Task instructions:
Your answer should consist only of the lines below from the one with "(* ===== verification/TopicFlush.v ===== *)" through the one with "Section Shared.", copied exactly.

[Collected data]
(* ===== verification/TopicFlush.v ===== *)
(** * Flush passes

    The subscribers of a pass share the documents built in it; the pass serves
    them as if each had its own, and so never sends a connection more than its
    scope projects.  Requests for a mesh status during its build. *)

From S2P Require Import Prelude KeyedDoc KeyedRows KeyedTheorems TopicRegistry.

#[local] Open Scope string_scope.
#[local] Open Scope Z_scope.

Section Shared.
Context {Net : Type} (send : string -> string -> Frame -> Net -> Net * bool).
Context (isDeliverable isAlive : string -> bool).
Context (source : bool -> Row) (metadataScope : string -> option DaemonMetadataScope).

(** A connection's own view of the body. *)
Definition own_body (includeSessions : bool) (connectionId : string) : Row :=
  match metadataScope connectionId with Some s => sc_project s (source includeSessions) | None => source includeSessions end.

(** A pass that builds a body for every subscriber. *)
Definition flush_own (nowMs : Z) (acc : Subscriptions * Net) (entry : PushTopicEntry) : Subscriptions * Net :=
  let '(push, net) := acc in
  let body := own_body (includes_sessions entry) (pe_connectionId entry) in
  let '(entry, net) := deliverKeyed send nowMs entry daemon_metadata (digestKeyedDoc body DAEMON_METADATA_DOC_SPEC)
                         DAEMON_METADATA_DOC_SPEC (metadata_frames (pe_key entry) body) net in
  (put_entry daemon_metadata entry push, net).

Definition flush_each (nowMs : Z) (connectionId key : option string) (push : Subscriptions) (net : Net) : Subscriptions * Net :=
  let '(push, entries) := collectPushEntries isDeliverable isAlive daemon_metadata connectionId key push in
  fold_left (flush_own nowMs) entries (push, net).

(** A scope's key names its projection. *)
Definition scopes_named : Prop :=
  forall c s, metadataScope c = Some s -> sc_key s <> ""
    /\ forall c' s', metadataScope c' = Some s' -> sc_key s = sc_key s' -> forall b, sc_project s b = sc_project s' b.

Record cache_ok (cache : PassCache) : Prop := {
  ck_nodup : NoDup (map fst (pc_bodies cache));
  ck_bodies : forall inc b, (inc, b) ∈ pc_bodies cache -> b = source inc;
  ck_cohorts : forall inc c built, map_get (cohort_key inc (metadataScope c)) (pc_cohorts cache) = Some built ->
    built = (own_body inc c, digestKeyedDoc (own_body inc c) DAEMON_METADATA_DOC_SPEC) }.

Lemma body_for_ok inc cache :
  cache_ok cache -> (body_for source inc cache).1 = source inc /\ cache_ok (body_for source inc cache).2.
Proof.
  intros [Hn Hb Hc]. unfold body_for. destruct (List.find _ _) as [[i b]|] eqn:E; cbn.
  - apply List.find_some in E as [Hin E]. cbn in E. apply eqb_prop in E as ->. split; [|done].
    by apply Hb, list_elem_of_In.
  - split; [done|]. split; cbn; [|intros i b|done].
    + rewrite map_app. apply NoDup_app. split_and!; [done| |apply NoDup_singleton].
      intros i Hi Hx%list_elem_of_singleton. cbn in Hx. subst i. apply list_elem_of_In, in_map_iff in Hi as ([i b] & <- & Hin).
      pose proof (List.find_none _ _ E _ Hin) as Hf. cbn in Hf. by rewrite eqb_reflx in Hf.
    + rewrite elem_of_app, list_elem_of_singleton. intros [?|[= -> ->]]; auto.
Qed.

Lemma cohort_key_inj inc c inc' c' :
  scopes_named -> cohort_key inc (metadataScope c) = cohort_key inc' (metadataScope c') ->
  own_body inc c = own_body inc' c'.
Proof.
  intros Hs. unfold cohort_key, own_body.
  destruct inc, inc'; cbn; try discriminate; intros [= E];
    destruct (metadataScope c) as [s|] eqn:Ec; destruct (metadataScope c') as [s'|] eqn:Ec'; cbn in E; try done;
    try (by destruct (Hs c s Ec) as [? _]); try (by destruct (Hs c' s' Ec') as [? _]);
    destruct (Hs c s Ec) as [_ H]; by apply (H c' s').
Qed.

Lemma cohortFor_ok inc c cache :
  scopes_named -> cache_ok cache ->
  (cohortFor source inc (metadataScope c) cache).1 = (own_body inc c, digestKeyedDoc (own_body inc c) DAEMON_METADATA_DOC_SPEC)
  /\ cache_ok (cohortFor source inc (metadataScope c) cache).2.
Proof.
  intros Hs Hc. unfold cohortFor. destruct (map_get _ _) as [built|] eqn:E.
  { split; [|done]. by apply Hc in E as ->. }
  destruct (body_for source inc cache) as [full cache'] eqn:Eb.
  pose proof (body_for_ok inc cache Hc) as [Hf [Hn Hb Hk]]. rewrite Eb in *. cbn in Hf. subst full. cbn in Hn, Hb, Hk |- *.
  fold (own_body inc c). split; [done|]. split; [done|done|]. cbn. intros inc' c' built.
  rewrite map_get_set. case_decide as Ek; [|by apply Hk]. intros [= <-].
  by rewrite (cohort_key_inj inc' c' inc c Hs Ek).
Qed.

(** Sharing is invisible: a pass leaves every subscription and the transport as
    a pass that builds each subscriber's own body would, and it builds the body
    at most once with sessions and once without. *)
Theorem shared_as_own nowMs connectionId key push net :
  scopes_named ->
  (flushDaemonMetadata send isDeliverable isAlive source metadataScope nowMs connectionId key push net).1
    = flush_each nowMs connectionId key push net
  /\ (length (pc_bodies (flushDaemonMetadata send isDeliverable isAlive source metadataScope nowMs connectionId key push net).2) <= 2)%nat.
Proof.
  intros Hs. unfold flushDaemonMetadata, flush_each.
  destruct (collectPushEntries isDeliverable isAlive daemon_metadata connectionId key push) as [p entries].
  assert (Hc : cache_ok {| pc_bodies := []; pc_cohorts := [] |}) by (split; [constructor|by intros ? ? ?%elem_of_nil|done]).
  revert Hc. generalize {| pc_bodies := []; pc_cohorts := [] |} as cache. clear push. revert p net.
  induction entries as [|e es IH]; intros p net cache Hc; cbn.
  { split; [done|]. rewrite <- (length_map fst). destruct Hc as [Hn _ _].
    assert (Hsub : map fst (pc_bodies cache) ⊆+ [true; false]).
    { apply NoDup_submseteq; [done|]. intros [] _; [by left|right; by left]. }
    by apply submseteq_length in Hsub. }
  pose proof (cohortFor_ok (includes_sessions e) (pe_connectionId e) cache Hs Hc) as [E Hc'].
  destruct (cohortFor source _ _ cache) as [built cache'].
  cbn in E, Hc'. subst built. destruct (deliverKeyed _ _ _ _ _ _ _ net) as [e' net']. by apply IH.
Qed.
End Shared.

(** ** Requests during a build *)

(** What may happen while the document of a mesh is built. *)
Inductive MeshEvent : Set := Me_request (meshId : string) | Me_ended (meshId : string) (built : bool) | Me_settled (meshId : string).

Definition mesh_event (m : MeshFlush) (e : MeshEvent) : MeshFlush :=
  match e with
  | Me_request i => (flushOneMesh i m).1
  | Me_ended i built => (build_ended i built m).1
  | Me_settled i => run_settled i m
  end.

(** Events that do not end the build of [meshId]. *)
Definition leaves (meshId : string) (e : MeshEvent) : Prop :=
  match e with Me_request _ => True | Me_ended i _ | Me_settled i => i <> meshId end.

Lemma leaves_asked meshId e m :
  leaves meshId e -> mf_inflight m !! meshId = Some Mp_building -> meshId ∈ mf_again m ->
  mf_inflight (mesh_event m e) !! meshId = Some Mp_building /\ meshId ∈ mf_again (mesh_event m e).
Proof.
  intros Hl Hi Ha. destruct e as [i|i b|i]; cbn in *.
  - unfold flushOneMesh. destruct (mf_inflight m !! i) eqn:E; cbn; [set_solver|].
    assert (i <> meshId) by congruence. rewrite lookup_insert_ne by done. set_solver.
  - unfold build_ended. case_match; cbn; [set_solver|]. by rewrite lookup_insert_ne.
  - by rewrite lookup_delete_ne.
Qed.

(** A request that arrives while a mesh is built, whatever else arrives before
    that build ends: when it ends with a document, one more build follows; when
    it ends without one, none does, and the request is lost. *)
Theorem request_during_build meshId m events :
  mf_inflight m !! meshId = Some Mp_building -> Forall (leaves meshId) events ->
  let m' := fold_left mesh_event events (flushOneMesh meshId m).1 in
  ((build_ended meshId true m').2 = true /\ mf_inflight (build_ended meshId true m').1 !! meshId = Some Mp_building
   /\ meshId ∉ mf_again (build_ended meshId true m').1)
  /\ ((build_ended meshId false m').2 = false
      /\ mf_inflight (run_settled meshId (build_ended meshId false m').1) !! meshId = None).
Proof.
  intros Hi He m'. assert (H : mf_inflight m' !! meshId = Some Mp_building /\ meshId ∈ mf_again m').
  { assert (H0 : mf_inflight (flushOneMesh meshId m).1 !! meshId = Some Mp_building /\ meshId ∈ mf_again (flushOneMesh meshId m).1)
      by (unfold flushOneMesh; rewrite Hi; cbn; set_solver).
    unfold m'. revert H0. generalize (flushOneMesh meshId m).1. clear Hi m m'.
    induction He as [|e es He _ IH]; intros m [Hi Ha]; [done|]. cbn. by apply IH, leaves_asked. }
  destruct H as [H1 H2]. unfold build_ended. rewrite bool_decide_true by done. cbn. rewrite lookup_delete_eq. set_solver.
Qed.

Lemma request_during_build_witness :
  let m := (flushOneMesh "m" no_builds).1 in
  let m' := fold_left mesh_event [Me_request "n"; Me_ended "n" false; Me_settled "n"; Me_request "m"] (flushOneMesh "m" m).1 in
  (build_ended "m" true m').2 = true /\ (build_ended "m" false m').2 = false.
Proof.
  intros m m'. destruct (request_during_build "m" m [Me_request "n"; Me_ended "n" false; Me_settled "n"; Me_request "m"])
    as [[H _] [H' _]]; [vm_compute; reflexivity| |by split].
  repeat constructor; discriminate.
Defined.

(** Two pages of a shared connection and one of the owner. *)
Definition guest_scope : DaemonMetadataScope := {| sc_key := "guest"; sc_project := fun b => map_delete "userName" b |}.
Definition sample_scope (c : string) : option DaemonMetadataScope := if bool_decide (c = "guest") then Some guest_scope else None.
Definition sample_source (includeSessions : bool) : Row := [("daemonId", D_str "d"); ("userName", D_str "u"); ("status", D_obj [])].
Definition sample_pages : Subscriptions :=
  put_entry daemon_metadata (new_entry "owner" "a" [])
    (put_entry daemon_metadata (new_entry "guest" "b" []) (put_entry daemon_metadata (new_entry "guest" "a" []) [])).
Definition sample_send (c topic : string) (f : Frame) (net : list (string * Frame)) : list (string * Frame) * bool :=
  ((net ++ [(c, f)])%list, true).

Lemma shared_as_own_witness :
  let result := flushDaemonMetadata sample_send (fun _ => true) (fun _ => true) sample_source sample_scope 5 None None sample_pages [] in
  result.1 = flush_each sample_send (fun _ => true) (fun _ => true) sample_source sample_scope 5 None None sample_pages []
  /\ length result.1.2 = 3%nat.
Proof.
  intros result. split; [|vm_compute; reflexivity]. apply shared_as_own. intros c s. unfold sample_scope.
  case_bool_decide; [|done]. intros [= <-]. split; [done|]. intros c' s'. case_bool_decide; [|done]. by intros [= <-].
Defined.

* * *

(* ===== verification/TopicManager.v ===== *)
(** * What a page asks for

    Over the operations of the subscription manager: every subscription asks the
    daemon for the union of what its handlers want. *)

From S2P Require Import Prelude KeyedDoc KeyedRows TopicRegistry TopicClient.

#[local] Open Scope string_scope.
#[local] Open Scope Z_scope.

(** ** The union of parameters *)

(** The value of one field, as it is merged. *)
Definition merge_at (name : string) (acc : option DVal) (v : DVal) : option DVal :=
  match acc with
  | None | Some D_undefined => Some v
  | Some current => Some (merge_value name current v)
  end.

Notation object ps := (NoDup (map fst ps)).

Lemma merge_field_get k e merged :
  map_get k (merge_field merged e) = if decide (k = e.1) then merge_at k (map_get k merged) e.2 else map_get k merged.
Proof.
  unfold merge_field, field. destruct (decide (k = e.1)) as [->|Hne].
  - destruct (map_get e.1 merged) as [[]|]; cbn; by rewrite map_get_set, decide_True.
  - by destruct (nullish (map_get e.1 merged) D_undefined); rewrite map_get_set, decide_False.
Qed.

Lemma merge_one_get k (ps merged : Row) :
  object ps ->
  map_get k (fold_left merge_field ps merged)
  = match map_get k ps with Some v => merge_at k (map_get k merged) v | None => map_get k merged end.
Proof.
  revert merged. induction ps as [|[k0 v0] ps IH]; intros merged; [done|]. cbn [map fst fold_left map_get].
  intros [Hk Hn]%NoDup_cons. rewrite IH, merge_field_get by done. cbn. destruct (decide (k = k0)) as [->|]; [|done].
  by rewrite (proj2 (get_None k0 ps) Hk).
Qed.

Solution below:
(* ===== verification/TopicFlush.v ===== *)
(** * Flush passes

    The subscribers of a pass share the documents built in it; the pass serves
    them as if each had its own, and so never sends a connection more than its
    scope projects.  Requests for a mesh status during its build. *)

From S2P Require Import Prelude KeyedDoc KeyedRows KeyedTheorems TopicRegistry.

#[local] Open Scope string_scope.
#[local] Open Scope Z_scope.

Section Shared.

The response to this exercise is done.